CSC/ECE 506 Spring 2010/summary

ECE633 Independent Study: Architecture of Parallel Computers Karishma Navalakha

Abstract:

There has been tremendous research and development in the field of multi-core Architecture in the last decade. In such a dynamic environment it is very difficult to have text books covering latest developments in the field. Wiki written text books comes as an extremely handy tool for students to get acquainted and interested in ongoing research. In this independent study we explored an academic learning technique where students could learn the fundamental concepts of the subject through the text book available to students and lectures delivered by Prof. Gehringer in class. They can now build on this foundation and gather latest information from the varied online resources and technical papers and summarize their findings in the form of wiki pages. Software is also being currently developed to assist the students and was adopted in this course. We tried to enhance the quality of student submitted wiki pages through peer reviewing. Professor Gehringer and I constantly provided inputs to students to improve both their quality of wiki pages as well as quality of reviewing. The software being developed under the able guidance of professor Gehringer has been vital in overcoming administrative hurdles involved in assigning topics to students, maintaining the updates and tracking progress of their writings, getting feedbacks through peer reviewing and handling the re-submitted work. All this has been managed via the software in an organized fashion.

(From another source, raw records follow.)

(** X13: encoding the rune read at the head of a string gives back the
    bytes it was read from, as many as its width, unless the read
    reported an invalid encoding; the rune read is a code point that is
    no surrogate. *)
Theorem EncodeRune_after_decode (c : ascii) (t : string) (r w : Z) :
  utf8.DecodeRuneInString (String c t) = (r, w) ->
  (w = 1 -> r <> utf8.RuneError) ->
  String c t = utf8.EncodeRune r ++ skipn (Z.to_nat w) (String c t) /\
  len (utf8.EncodeRune r) = w /\
  ValidRune r = true.
Proof.
  intros E NE.
  pose proof (DecodeRuneInString_Decoded c t) as D. rewrite E in D.
  cbn [fst snd] in D.
  destruct (EncodeRune_Decoded _ _ _ D NE) as [S L].
  split; [exact S|]. split; [exact L|].
  now apply (Decoded_ValidRune _ _ _ D).
Qed.

Lemma EncodeRune_after_decode_witness :
  utf8.DecodeRuneInString (String "226" (String "130" (String "172" "!")))
  = (0x20AC, 3) /\
  String "226" (String "130" (String "172" "!"))
  = utf8.EncodeRune 0x20AC ++ "!" /\
  len (utf8.EncodeRune 0x20AC) = 3 /\
  ValidRune 0x20AC = true.
Proof.
  split; [reflexivity|].
  apply (EncodeRune_after_decode "226" (String "130" (String "172" "!"))
           0x20AC 3); [reflexivity | lia].
Defined.

Ltac byte_value n :=
  rewrite ?byteVal_toByte;
  unfold utf8.t2, utf8.t3, utf8.t4, utf8.tx;
  bits_to_arith; rewrite (lor_disjoint _ _ n) by zlia; zlia.

(** X14: decoding the encoding of a rune that is a code point and no
    surrogate gives the rune back, with the length of the encoding as
    width, whatever follows; the encoding has one to four bytes. *)
Theorem DecodeRuneInString_after_encode (r : Z) (t : string) :
  ValidRune r = true ->
  utf8.DecodeRuneInString (utf8.EncodeRune r ++ t)
  = (r, len (utf8.EncodeRune r)) /\
  1 <= len (utf8.EncodeRune r) <= 4.
Proof.
  unfold ValidRune, utf8.surrogateMin, utf8.surrogateMax, utf8.MaxRune.
  rewrite orb_true_iff, !andb_true_iff. intros V.
  assert (R : 0 <= r < 0xD800 \/ 0xDFFF < r <= 0x10FFFF) by lia. clear V.
  unfold utf8.EncodeRune. cbv zeta.
  rewrite (Z.mod_small r) by lia.
  unfold utf8.rune1Max, utf8.rune2Max, utf8.rune3Max, utf8.MaxRune,
    utf8.surrogateMin, utf8.surrogateMax.
  destruct (r <=? 2 ^ 7 - 1) eqn:E1.
  { unfold str1. cbn [append]. split; [|len_simpl; lia].
    assert (B : byteVal (toByte r) = r)
      by (rewrite byteVal_toByte; zlia).
    rewrite DecodeRuneInString_self by lia. now rewrite B. }
  destruct (r <=? 2 ^ 11 - 1) eqn:E2.
  { set (c0 := toByte (Z.lor utf8.t2 _)). set (c1 := toByte (Z.lor utf8.tx _)).
    assert (B0 : byteVal c0 = 192 + r / 64) by (subst c0; byte_value 5).
    assert (B1 : byteVal c1 = 128 + r mod 64) by (subst c1; byte_value 6).
    cbn [append]. split; [|len_simpl; lia].
    rewrite (Decoded_decode _ _ _ (Dec2 c0 c1 t ltac:(zlia) ltac:(zlia)))
      by lia.
    len_simpl. f_equal. rewrite B0, B1. zlia. }
  replace ((1114111 <? r) || (55296 <=? r) && (r <=? 57343)) with false
    by (symmetry; apply orb_false_iff; rewrite andb_false_iff; lia).
  destruct (r <=? 2 ^ 16 - 1) eqn:E3.
  { unfold utf8.encode3.
    set (c0 := toByte (Z.lor utf8.t3 _)).
    set (c1 := toByte (Z.lor utf8.tx
                         (Z.land (byteVal (toByte (Z.shiftr r 6))) _))).
    set (c2 := toByte (Z.lor utf8.tx _)).
    assert (B0 : byteVal c0 = 224 + r / 4096) by (subst c0; byte_value 4).
    assert (B1 : byteVal c1 = 128 + (r / 64) mod 64)
      by (subst c1; byte_value 6).
    assert (B2 : byteVal c2 = 128 + r mod 64) by (subst c2; byte_value 6).
    cbn [append]. split; [|len_simpl; lia].
    rewrite (Decoded_decode _ _ _
               (Dec3 c0 c1 c2 t ltac:(zlia) ltac:(zlia) ltac:(zlia)
                  ltac:(zlia) ltac:(zlia))) by lia.
    len_simpl. f_equal. rewrite B0, B1, B2. zlia. }
  set (c0 := toByte (Z.lor utf8.t4 _)).
  set (c1 := toByte (Z.lor utf8.tx
                       (Z.land (byteVal (toByte (Z.shiftr r 12))) _))).
  set (c2 := toByte (Z.lor utf8.tx
                       (Z.land (byteVal (toByte (Z.shiftr r 6))) _))).
  set (c3 := toByte (Z.lor utf8.tx _)).
  assert (B0 : byteVal c0 = 240 + r / 262144) by (subst c0; byte_value 3).
  assert (B1 : byteVal c1 = 128 + (r / 4096) mod 64)
    by (subst c1; byte_value 6).
  assert (B2 : byteVal c2 = 128 + (r / 64) mod 64)
    by (subst c2; byte_value 6).
  assert (B3 : byteVal c3 = 128 + r mod 64) by (subst c3; byte_value 6).
  cbn [append]. split; [|len_simpl; lia].
  rewrite (Decoded_decode _ _ _
             (Dec4 c0 c1 c2 c3 t ltac:(zlia) ltac:(zlia) ltac:(zlia)
                ltac:(zlia) ltac:(zlia) ltac:(zlia))) by lia.
  len_simpl. f_equal. rewrite B0, B1, B2, B3. zlia.
Qed.
Ltac eval_int_of_text :=
  repeat match goal with
    | H : context [int_of_text ?s] |- _ =>
        let v := eval vm_compute in (int_of_text s) in
        change (int_of_text s) with v in H
    end.

Lemma take_year_text (y rest : string) :
  (String.length y =? 4)%nat = true -> all_digits y = true ->
  take_alt [AnyDigit; AnyDigit; AnyDigit; AnyDigit] (y ++ rest) = Some (y, rest).
Proof.
  intros Hlen Hd.
  destruct y as [| c1 [| c2 [| c3 [| c4 [| ? ?]]]]]; try discriminate Hlen.
  cbn [all_digits] in Hd. split_facts.
  cbn [String.append take_alt cls_accepts].
  repeat match goal with
    | H : is_digit ?c = true |- _ => rewrite ?H; clear H
    end.
  reflexivity.
Qed.

(** A month text before a dash, and a day text at the end, are what the
    directives consume. *)
Lemma takes_month_text (m rest : string) :
  short_number m = true -> 1 <= int_of_text m <= 12 ->
  forall (A : Type) (k : string -> string -> option A) (a : A),
    k m (String "-" rest) = Some a ->
    try_alts (alternatives Dm) (m ++ String "-" rest) k = Some a.
Proof.
  unfold short_number. intros Hs Hv A k a Hk. split_facts.
  destruct m as [| c1 [| c2 [| ? ?]]]; try discriminate;
    cbn [all_digits] in *; split_facts.
  - each_digit c1; eval_int_of_text; try lia; cbn; rewrite Hk; reflexivity.
  - each_digit c1; each_digit c2; eval_int_of_text; try lia; cbn; rewrite Hk; reflexivity.
Qed.

Lemma takes_day_text (d : string) :
  short_number d || blank_digit d = true -> 1 <= int_of_text d <= 31 ->
  forall (A : Type) (k : string -> string -> option A) (a : A),
    k d "" = Some a ->
    try_alts (alternatives Dd) (d ++ "") k = Some a.
Proof.
  unfold short_number, blank_digit. intros Hs Hv A k a Hk.
  destruct d as [| c1 [| c2 [| ? ?]]]; cbn [String.length Nat.eqb orb andb] in Hs;
    try discriminate Hs; cbn [all_digits] in Hs.
  - rewrite andb_true_r, orb_false_r in Hs.
    each_digit c1; eval_int_of_text; try lia; cbn; rewrite Hk; reflexivity.
  - apply orb_prop in Hs. destruct Hs as [Hs | Hs]; split_facts.
    + each_digit c1; each_digit c2; eval_int_of_text; try lia; cbn; rewrite Hk; reflexivity.
    + match goal with
      | H : Ascii.eqb c1 " " = true |- _ => apply Ascii.eqb_eq in H; subst c1
      end.
      each_digit c2; eval_int_of_text; try lia; cbn; rewrite Hk; reflexivity.
Qed.

Lemma match_items_dir_before (d : directive) (t rest : string) (tl : list fmt_item)
    (g : list (directive * string)) (e : string) :
  (forall (A : Type) (k : string -> string -> option A) (a : A),
      k t rest = Some a -> try_alts (alternatives d) (t ++ rest) k = Some a) ->
  match_items tl rest = Some (g, e) ->
  match_items (FDir d :: tl) (t ++ rest) = Some ((d, t) :: g, e).
Proof.
  intros Ht Htl. cbn [match_items]. apply Ht. now rewrite Htl.
Qed.

(** A text of the loose shape is accepted by the date check. *)
Lemma loose_date_accepted (s : string) :
  loose_date s = true -> exists t, strptime s "%Y-%m-%d" = Ok t.
Proof.
  unfold loose_date. intros H.
  destruct (split_on "-" s) as [| y [| m [| d [| ? ?]]]] eqn:Hsp; try discriminate H.
  pose proof (join_split_on "-" s) as Hjoin. rewrite Hsp in Hjoin.
  cbn [py_join] in Hjoin. subst s. clear Hsp.
  apply andb_prop in H. destruct H as [H Hok].
  apply andb_prop in H. destruct H as [H Hd].
  apply andb_prop in H. destruct H as [H Hm].
  apply andb_prop in H. destruct H as [Hlen Hy].
  assert (Hb : 1 <= int_of_text m <= 12 /\ 1 <= int_of_text d <= 31).
  { pose proof (days_in_month_le_31 (int_of_text y) (int_of_text m)).
    unfold datetime_ok in Hok. cbn [year month day hour minute second] in Hok.
    split_facts.
    repeat match goal with
      | H : (_ <=? _) = true |- _ => apply Z.leb_le in H
      end.
    lia. }
  destruct Hb as [Hbm Hbd].
  assert (Hmatch : match_items [FDir DY; FLit "-"; FDir Dm; FLit "-"; FDir Dd]
                     (y ++ "-" ++ m ++ "-" ++ d)
                   = Some ([(DY, y); (Dm, m); (Dd, d)], "")).
  { apply match_items_dir_before.
    { intros A k a Hk. cbn [alternatives try_alts].
      rewrite take_year_text by assumption. now rewrite Hk. }
    change ("-" ++ m ++ "-" ++ d)%string with (String "-" (m ++ String "-" d)).
    apply match_items_lit; [reflexivity |].
    apply match_items_dir_before; [now apply takes_month_text |].
    apply match_items_lit; [reflexivity |].
    rewrite <- (append_nil_r d) at 1.
    apply match_items_dir_before; [now apply takes_day_text | reflexivity]. }
  unfold strptime. rewrite parse_date_format, Hmatch.
  cbn [String.eqb negb group directive_eqb]. rewrite Hok. eauto.
Qed.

Experience with Wiki written text book:

The software was first deployed in CSC/ECE 506, Architecture of Parallel Computers. This is a beginning masters-level course that is taken by all Computer Engineering masters students. It is optional for Computer Science students, but as it is one way to fulfill a core requirement, it is popular with them too. The recently adopted textbook for this course is the locally written Fundamentals of Parallel Computer Architecture: Multichip and Multicore Systems [Solihin 2009]. It did not make sense to have the students rewrite this excellent text, but the book concentrates on theory and design fundamentals, without detailed application to current parallel machines. We felt that students would benefit from learning how the principles were applied in current architectures. Furthermore, they would learn about the newest machines in this fast-changing field.

After every chapter covered in class, two individuals, or pairs of students were required to sign up for writing the wiki supplement for that particular chapter. (That is, we solicited two supplements for each chapter, each of which could be authored by one or two students.) They were asked to add specific types of information which was not included in the chapter.

Initially, students were not clear about the purpose of their wiki pages. The first pages they wrote had substantial duplication of topics covered in the textbook. Students were attempting to give a complete coverage of issues discussed in the chapter. We wanted them to concentrate instead on recent developments. Upon seeing this, we established the practice of having the first two authors of this paper (Gehringer and Navalakha) review the student work, along with three peer reviews from fellow students. A lot of review time was spent providing guidance on how to revise.

At the beginning we gave the students complete freedom to explore resources for the topic they had chosen to write on. This was not very successful, as the students seemingly chose to read the first few search hits, which tended to provide an overview of the topic, rather than in-depth information on particular implementations. Sometimes students were not aware that the information they found was already covered in the next chapter, which they have not read yet. The first review which we gave students was mainly just making them aware of topics covered in later chapters. A lot of effort in writing the initial draft was thus wasted. After the first two sets of topics, we began to provide links for students to material that we wanted the students to pay attention to. Gehringer and Navalakha met weekly to discuss what to provide to students. We regularly consulted other textbooks, technology news, and Web sites of major processor manufacturers, such as Intel and AMD. As the semester progressed, the quality of the initial submissions improved, and the students realized better returns for their effort.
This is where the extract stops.